● **Problem statement**
For the data below, restate word for word only the lines from the line containing "Delimit Scope cam_scope with cam." through the line containing "Definition recognized (desc", both ends included.
START Records
(** * MYNT-EYE-D SDK: the camera session coordinator

    A shallow embedding of [src/mynteye/internal/camera_p.cc]
    ([CameraPrivate]) and the properties its specification states about
    the open/close life cycle, the activation of side-channel tracking,
    the descriptor cache and the derivation of stream intrinsics.

    [CameraPrivate] owns four collaborators ([Device], [Channels],
    [Motions], [Streams]) whose code lives in other translation units.
    The embedding is parametric in them: each collaborator is an
    interface (a type class), every call the coordinator makes on one of
    them is recorded in a trace, and the coordinator's methods are
    programs in a small state-and-trace monad over the object's fields. *)

From Stdlib Require Import ZArith NArith DecimalString DecimalPos.
From stdpp Require Import base option list strings vector.

Local Open Scope Z_scope.

Declare Scope cam_scope.
Delimit Scope cam_scope with cam.

(* ================================================================= *)
(** ** Plain data *)

(** [ErrorCode]: the enumerators [CameraPrivate::Open] returns. *)
Inductive ErrorCode : Set :=
  | SUCCESS
  | ERROR_FAILURE
  | ERROR_CAMERA_OPEN_FAILED.

#[global] Instance ErrorCode_eq_dec : EqDecision ErrorCode.
Proof. solve_decision. Defined.

(** [Descriptor]: the field tags [GetDescriptor] switches on.  A C++
    [enum class] object can hold any value of its underlying type;
    [Descriptor_other raw] stands for every value that is none of the
    eight enumerators named in the switch (the [default:] label). *)
Inductive Descriptor : Set :=
  | DEVICE_NAME
  | SERIAL_NUMBER
  | FIRMWARE_VERSION
  | HARDWARE_VERSION
  | SPEC_VERSION
  | LENS_TYPE
  | IMU_TYPE
  | NOMINAL_BASELINE
  | Descriptor_other (raw : N).

Definition recognized (desc : Descriptor) : bool :=
  match desc with Descriptor_other _ => false | _ => true end.

Inductive LogLevel : Set := LOGD | LOGI | LOGW | LOGE.

(** The two closures the coordinator hands to the side channel:
    [std::bind(&Motions::OnImuDataCallback, motions_, _1)] and
    [std::bind(&Streams::OnImageInfoCallback, streams_, _1)]. *)
Inductive imu_data_callback_t : Set := bind_Motions_OnImuDataCallback.
Inductive img_info_callback_t : Set := bind_Streams_OnImageInfoCallback.

(** Types declared in headers outside this translation unit and used
    here only as opaque payloads.  [scalar] is the type of calibration
    numbers: the coordinator only copies them. *)
Class DeviceTypes : Type := {
  OpenParams : Type;
  StreamMode : Type;
  ImageType : Type;
  scalar : Type;
  scalar_zero : scalar;
  Version : Type;
  Version_default : Version;
  Version_to_string : Version → string;
  HwType : Type;
  HwType_default : HwType;
  HwType_to_string : HwType → string;
  ImuIntrinsics : Type;
  MotionExtrinsics : Type;
}.

Section Data.
Context `{DT : DeviceTypes}.

(** [device::Descriptors] *)
Record Descriptors : Type := mkDescriptors {
  name : string;
  serial_number : string;
  firmware_version : Version;
  hardware_version : Version;
  spec_version : Version;
  lens_type : HwType;
  imu_type : HwType;
  nominal_baseline : N;
}.

(** The object [std::make_shared<device::Descriptors>()] allocates. *)
Definition Descriptors_new : Descriptors :=
  {| name := ""; serial_number := "";
     firmware_version := Version_default;
     hardware_version := Version_default;
     spec_version := Version_default;
     lens_type := HwType_default; imu_type := HwType_default;
     nominal_baseline := 0%N |}.

(** [std::to_string] on an unsigned integer: its decimal digits. *)
Definition std_to_string (n : N) : string :=
  NilZero.string_of_uint (N.to_uint n).

Record MotionIntrinsics : Type := mkMotionIntrinsics {
  accel : ImuIntrinsics;
  gyro : ImuIntrinsics;
}.

(** [Channels::imu_params_t] *)
Record imu_params_t : Type := mk_imu_params {
  ok : bool;
  in_accel : ImuIntrinsics;
  in_gyro : ImuIntrinsics;
  ex_left_to_imu : MotionExtrinsics;
}.

(** [CameraCalibration]: the raw record the transport returns.  C arrays
    are lists; a read at an index is a [lookup], which has no value
    outside the array. *)
Record CameraCalibration : Type := mkCameraCalibration {
  InImgWidth : Z;
  InImgHeight : Z;
  CamMat1 : list scalar;
  CamDist1 : list scalar;
  CamMat2 : list scalar;
  CamDist2 : list scalar;
}.

(** [CameraIntrinsics]; [coeffs] is the five-slot array [coeffs[5]]. *)
Record CameraIntrinsics : Type := mkCameraIntrinsics {
  width : Z;
  height : Z;
  fx : scalar;
  fy : scalar;
  cx : scalar;
  cy : scalar;
  coeffs : vec scalar 5;
}.

Record StreamIntrinsics : Type := mkStreamIntrinsics {
  left : CameraIntrinsics;
  right : CameraIntrinsics;
}.

Definition CameraIntrinsics_new : CameraIntrinsics :=
  {| width := 0; height := 0;
     fx := scalar_zero; fy := scalar_zero;
     cx := scalar_zero; cy := scalar_zero;
     coeffs := vreplicate 5 scalar_zero |}.

(** The object [std::make_shared<StreamIntrinsics>()] allocates. *)
Definition StreamIntrinsics_new : StreamIntrinsics :=
  {| left := CameraIntrinsics_new; right := CameraIntrinsics_new |}.

End Data.

(* ================================================================= *)
(** ** Collaborator interfaces

    One class per collaborating object.  A method that may change its
    object returns the new object; [Is...] queries only observe. *)

(** [Device]: the transport layer. *)
Class DeviceApi `{DT : DeviceTypes} : Type := {
  Device : Type;
  Device_Open : OpenParams → Device → bool * Device;
  Device_IsOpened : Device → bool;
  Device_Close : Device → Device;
  Device_GetCameraCalibration : StreamMode → Device → CameraCalibration * Device;
}.

(** [Channels]: the side channel.  [GetFiles] receives the descriptor
    record to fill through a pointer and reports success; the record it
    leaves behind and the inertial parameters it wrote are part of its
    result. *)
Class ChannelsApi `{DT : DeviceTypes} : Type := {
  Channels : Type;
  Channels_IsAvaliable : Channels → bool;
  Channels_GetFiles :
    Descriptors → Channels → (bool * Descriptors * imu_params_t) * Channels;
  Channels_SetImuDataCallback : imu_data_callback_t → Channels → Channels;
  Channels_SetImgInfoCallback : img_info_callback_t → Channels → Channels;
  Channels_IsHidTracking : Channels → bool;
  Channels_IsHidAvaliable : Channels → bool;
  Channels_StartHidTracking : Channels → bool * Channels;
  Channels_StopHidTracking : Channels → Channels;
}.

(** [Motions]: the inertial-sample collaborator. *)
Class MotionsApi `{DT : DeviceTypes} : Type := {
  Motions : Type;
  Motions_IsMotionDatasEnabled : Motions → bool;
  Motions_EnableMotionDatas : N → Motions → Motions;
  Motions_SetMotionIntrinsics : MotionIntrinsics → Motions → Motions;
}.

(** [Streams]: the stream collaborator. *)
Class StreamsApi `{DT : DeviceTypes} : Type := {
  Streams : Type;
  Streams_IsImageInfoEnabled : Streams → bool;
  Streams_EnableImageInfo : bool → Streams → Streams;
  Streams_EnableStreamData : ImageType → Streams → Streams;
  Streams_OnCameraOpen : Streams → Streams;
  Streams_OnCameraClose : Streams → Streams;
}.

(* ================================================================= *)
(** ** The coordinator *)

Section Coordinator.
Context `{DT : DeviceTypes}.
Context `{DA : !DeviceApi} `{CA : !ChannelsApi}
        `{MA : !MotionsApi} `{SA : !StreamsApi}.

(** *** Calls and traces *)

Inductive DeviceCall : Type :=
  | call_Device_Open (params : OpenParams)
  | call_Device_IsOpened
  | call_Device_Close
  | call_Device_GetCameraCalibration (mode : StreamMode).

Inductive ChannelsCall : Type :=
  | call_IsAvaliable
  | call_GetFiles
  | call_SetImuDataCallback (cb : imu_data_callback_t)
  | call_SetImgInfoCallback (cb : img_info_callback_t)
  | call_IsHidTracking
  | call_IsHidAvaliable
  | call_StartHidTracking
  | call_StopHidTracking.

Inductive MotionsCall : Type :=
  | call_IsMotionDatasEnabled
  | call_EnableMotionDatas (max_size : N)
  | call_SetMotionIntrinsics.

Inductive StreamsCall : Type :=
  | call_IsImageInfoEnabled
  | call_EnableImageInfo (sync : bool)
  | call_EnableStreamData (type : ImageType)
  | call_OnCameraOpen
  | call_OnCameraClose.

Inductive Event : Type :=
  | OnDevice (c : DeviceCall)
  | OnChannels (c : ChannelsCall)
  | OnMotions (c : MotionsCall)
  | OnStreams (c : StreamsCall)
  | Log (lvl : LogLevel) (msg : string).

Definition channels_calls (t : list Event) : list ChannelsCall :=
  omap (λ e, match e with OnChannels c => Some c | _ => None end) t.

Definition device_calls (t : list Event) : list DeviceCall :=
  omap (λ e, match e with OnDevice c => Some c | _ => None end) t.

(** *** The object *)

(** The data members of [CameraPrivate] the modelled methods touch.  A
    null [std::shared_ptr] is [None]. *)
Record CameraPrivate : Type := mkCameraPrivate {
  device_ : Device;
  channels_ : Channels;
  motions_ : Motions;
  streams_ : Streams;
  descriptors_ : option Descriptors;
  stream_intrinsics_ : option StreamIntrinsics;
  motion_intrinsics_ : option MotionIntrinsics;
  motion_extrinsics_ : option MotionExtrinsics;
}.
END Records
● **Final answer**
Delimit Scope cam_scope with cam.

(* ================================================================= *)
(** ** Plain data *)

(** [ErrorCode]: the enumerators [CameraPrivate::Open] returns. *)
Inductive ErrorCode : Set :=
  | SUCCESS
  | ERROR_FAILURE
  | ERROR_CAMERA_OPEN_FAILED.

#[global] Instance ErrorCode_eq_dec : EqDecision ErrorCode.
Proof. solve_decision. Defined.

(** [Descriptor]: the field tags [GetDescriptor] switches on.  A C++
    [enum class] object can hold any value of its underlying type;
    [Descriptor_other raw] stands for every value that is none of the
    eight enumerators named in the switch (the [default:] label). *)
Inductive Descriptor : Set :=
  | DEVICE_NAME
  | SERIAL_NUMBER
  | FIRMWARE_VERSION
  | HARDWARE_VERSION
  | SPEC_VERSION
  | LENS_TYPE
  | IMU_TYPE
  | NOMINAL_BASELINE
  | Descriptor_other (raw : N).

Definition recognized (desc : Descriptor) : bool :=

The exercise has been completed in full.